Copy out all of the entries below without any change.

####

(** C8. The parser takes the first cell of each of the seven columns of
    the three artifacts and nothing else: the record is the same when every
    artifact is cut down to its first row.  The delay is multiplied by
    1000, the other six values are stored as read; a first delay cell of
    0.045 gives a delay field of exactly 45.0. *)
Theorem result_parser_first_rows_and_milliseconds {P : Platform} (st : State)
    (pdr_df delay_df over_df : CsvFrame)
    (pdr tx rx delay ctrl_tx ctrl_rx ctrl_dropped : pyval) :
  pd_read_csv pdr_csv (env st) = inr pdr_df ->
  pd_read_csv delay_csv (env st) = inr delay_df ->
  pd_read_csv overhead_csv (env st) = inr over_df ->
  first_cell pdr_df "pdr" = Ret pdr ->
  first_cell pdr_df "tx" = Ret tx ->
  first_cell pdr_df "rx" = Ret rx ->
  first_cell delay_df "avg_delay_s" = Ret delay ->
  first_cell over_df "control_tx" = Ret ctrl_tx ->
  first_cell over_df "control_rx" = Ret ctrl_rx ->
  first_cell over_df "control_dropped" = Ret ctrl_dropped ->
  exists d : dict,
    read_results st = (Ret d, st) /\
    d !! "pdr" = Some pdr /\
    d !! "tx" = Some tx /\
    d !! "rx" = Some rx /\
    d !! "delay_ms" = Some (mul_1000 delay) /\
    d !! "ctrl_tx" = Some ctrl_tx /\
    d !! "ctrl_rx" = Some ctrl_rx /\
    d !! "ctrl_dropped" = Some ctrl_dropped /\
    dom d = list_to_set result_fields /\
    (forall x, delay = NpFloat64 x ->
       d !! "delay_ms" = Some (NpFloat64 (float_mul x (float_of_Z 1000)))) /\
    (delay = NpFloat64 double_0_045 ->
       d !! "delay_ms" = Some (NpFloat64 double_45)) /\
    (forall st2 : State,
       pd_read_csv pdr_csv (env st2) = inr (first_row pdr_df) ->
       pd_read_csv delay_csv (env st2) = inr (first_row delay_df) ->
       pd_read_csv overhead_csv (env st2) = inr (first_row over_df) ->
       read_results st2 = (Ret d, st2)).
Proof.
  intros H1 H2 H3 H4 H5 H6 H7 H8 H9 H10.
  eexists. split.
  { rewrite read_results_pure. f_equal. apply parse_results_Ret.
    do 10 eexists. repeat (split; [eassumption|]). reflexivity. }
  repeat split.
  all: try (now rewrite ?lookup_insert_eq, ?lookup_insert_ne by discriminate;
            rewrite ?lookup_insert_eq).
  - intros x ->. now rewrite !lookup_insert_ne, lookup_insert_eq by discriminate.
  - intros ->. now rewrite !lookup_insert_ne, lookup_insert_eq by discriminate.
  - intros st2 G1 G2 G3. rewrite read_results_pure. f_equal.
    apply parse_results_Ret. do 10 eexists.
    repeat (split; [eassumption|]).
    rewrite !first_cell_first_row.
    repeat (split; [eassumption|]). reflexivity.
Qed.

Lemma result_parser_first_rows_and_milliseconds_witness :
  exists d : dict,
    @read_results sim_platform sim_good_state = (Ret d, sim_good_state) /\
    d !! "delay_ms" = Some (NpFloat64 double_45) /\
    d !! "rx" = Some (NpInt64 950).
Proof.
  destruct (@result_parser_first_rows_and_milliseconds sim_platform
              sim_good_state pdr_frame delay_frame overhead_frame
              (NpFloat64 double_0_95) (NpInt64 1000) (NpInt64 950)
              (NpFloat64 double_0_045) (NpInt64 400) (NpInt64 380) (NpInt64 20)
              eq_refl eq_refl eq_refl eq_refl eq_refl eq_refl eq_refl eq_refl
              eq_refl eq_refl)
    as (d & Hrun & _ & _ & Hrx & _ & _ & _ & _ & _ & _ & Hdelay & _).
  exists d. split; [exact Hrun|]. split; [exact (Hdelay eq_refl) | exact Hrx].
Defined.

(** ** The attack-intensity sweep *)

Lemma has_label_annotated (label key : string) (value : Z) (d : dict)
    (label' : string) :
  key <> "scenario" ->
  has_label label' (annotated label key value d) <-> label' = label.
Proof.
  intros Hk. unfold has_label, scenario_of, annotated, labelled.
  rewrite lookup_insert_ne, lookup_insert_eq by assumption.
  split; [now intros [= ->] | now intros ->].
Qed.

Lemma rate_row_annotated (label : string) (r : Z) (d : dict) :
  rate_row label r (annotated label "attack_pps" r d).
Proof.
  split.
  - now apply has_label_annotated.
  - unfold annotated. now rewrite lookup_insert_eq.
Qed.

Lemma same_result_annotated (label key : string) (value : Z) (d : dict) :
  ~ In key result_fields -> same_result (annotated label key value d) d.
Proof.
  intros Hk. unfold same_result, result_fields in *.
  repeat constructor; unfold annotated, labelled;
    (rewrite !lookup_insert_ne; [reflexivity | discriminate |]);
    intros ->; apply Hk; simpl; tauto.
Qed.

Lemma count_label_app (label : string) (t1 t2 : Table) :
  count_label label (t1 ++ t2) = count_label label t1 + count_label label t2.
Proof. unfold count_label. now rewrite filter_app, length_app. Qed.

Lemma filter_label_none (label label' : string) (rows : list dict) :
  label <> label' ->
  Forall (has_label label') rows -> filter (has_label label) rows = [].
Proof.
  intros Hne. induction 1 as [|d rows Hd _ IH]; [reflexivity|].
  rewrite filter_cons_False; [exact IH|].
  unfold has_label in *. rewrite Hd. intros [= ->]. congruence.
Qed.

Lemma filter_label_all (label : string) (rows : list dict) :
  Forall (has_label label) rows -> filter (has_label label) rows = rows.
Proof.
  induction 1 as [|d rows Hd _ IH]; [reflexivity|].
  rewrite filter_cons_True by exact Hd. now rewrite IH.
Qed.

####

- [PROBLEM SOLUTION]:
(** C8. The parser takes the first cell of each of the seven columns of
    the three artifacts and nothing else: the record is the same when every
    artifact is cut down to its first row.  The delay is multiplied by
    1000, the other six values are stored as read; a first delay cell of
    0.045 gives a delay field of exactly 45.0. *)
Theorem result_parser_first_rows_and_milliseconds {P : Platform} (st : State)
    (pdr_df delay_df over_df : CsvFrame)
    (pdr tx rx delay ctrl_tx ctrl_rx ctrl_dropped : pyval) :
  pd_read_csv pdr_csv (env st) = inr pdr_df ->
  pd_read_csv delay_csv (env st) = inr delay_df ->
  pd_read_csv overhead_csv (env st) = inr over_df ->
  first_cell pdr_df "pdr" = Ret pdr ->
  first_cell pdr_df "tx" = Ret tx ->
  first_cell pdr_df "rx" = Ret rx ->
  first_cell delay_df "avg_delay_s" = Ret delay ->
  first_cell over_df "control_tx" = Ret ctrl_tx ->
  first_cell over_df "control_rx" = Ret ctrl_rx ->
  first_cell over_df "control_dropped" = Ret ctrl_dropped ->
  exists d : dict,
    read_results st = (Ret d, st) /\
    d !! "pdr" = Some pdr /\
    d !! "tx" = Some tx /\
    d !! "rx" = Some rx /\
    d !! "delay_ms" = Some (mul_1000 delay) /\
    d !! "ctrl_tx" = Some ctrl_tx /\
    d !! "ctrl_rx" = Some ctrl_rx /\
    d !! "ctrl_dropped" = Some ctrl_dropped /\
    dom d = list_to_set result_fields /\
    (forall x, delay = NpFloat64 x ->
       d !! "delay_ms" = Some (NpFloat64 (float_mul x (float_of_Z 1000)))) /\
    (delay = NpFloat64 double_0_045 ->
       d !! "delay_ms" = Some (NpFloat64 double_45)) /\
    (forall st2 : State,
       pd_read_csv pdr_csv (env st2) = inr (first_row pdr_df) ->
       pd_read_csv delay_csv (env st2) = inr (first_row delay_df) ->
       pd_read_csv overhead_csv (env st2) = inr (first_row over_df) ->
       read_results st2 = (Ret d, st2)).
Proof.
  intros H1 H2 H3 H4 H5 H6 H7 H8 H9 H10.
  eexists. split.
  { rewrite read_results_pure. f_equal. apply parse_results_Ret.
    do 10 eexists. repeat (split; [eassumption|]). reflexivity. }
  repeat split.
  all: try (now rewrite ?lookup_insert_eq, ?lookup_insert_ne by discriminate;
            rewrite ?lookup_insert_eq).
  - intros x ->. now rewrite !lookup_insert_ne, lookup_insert_eq by discriminate.
  - intros ->. now rewrite !lookup_insert_ne, lookup_insert_eq by discriminate.
  - intros st2 G1 G2 G3. rewrite read_results_pure. f_equal.
    apply parse_results_Ret. do 10 eexists.
    repeat (split; [eassumption|]).
    rewrite !first_cell_first_row.
    repeat (split; [eassumption|]). reflexivity.
Qed.

Lemma result_parser_first_rows_and_milliseconds_witness :
  exists d : dict,
    @read_results sim_platform sim_good_state = (Ret d, sim_good_state) /\
    d !! "delay_ms" = Some (NpFloat64 double_45) /\
    d !! "rx" = Some (NpInt64 950).
Proof.
  destruct (@result_parser_first_rows_and_milliseconds sim_platform
              sim_good_state pdr_frame delay_frame overhead_frame
              (NpFloat64 double_0_95) (NpInt64 1000) (NpInt64 950)
              (NpFloat64 double_0_045) (NpInt64 400) (NpInt64 380) (NpInt64 20)
              eq_refl eq_refl eq_refl eq_refl eq_refl eq_refl eq_refl eq_refl
              eq_refl eq_refl)
    as (d & Hrun & _ & _ & Hrx & _ & _ & _ & _ & _ & _ & Hdelay & _).
  exists d. split; [exact Hrun|]. split; [exact (Hdelay eq_refl) | exact Hrx].
Defined.

(** ** The attack-intensity sweep *)

Lemma has_label_annotated (label key : string) (value : Z) (d : dict)
    (label' : string) :
  key <> "scenario" ->
  has_label label' (annotated label key value d) <-> label' = label.
Proof.
  intros Hk. unfold has_label, scenario_of, annotated, labelled.
  rewrite lookup_insert_ne, lookup_insert_eq by assumption.
  split; [now intros [= ->] | now intros ->].
Qed.

Lemma rate_row_annotated (label : string) (r : Z) (d : dict) :
  rate_row label r (annotated label "attack_pps" r d).
Proof.
  split.
  - now apply has_label_annotated.
  - unfold annotated. now rewrite lookup_insert_eq.
Qed.

Lemma same_result_annotated (label key : string) (value : Z) (d : dict) :
  ~ In key result_fields -> same_result (annotated label key value d) d.
Proof.
  intros Hk. unfold same_result, result_fields in *.
  repeat constructor; unfold annotated, labelled;
    (rewrite !lookup_insert_ne; [reflexivity | discriminate |]);
    intros ->; apply Hk; simpl; tauto.
Qed.

Lemma count_label_app (label : string) (t1 t2 : Table) :
  count_label label (t1 ++ t2) = count_label label t1 + count_label label t2.
Proof. unfold count_label. now rewrite filter_app, length_app. Qed.

Lemma filter_label_none (label label' : string) (rows : list dict) :
  label <> label' ->
  Forall (has_label label') rows -> filter (has_label label) rows = [].
Proof.
  intros Hne. induction 1 as [|d rows Hd _ IH]; [reflexivity|].
  rewrite filter_cons_False; [exact IH|].
  unfold has_label in *. rewrite Hd. intros [= ->]. congruence.
Qed.

Lemma filter_label_all (label : string) (rows : list dict) :
  Forall (has_label label) rows -> filter (has_label label) rows = rows.
Proof.
  induction 1 as [|d rows Hd _ IH]; [reflexivity|].
  rewrite filter_cons_True by exact Hd. now rewrite IH.
Qed.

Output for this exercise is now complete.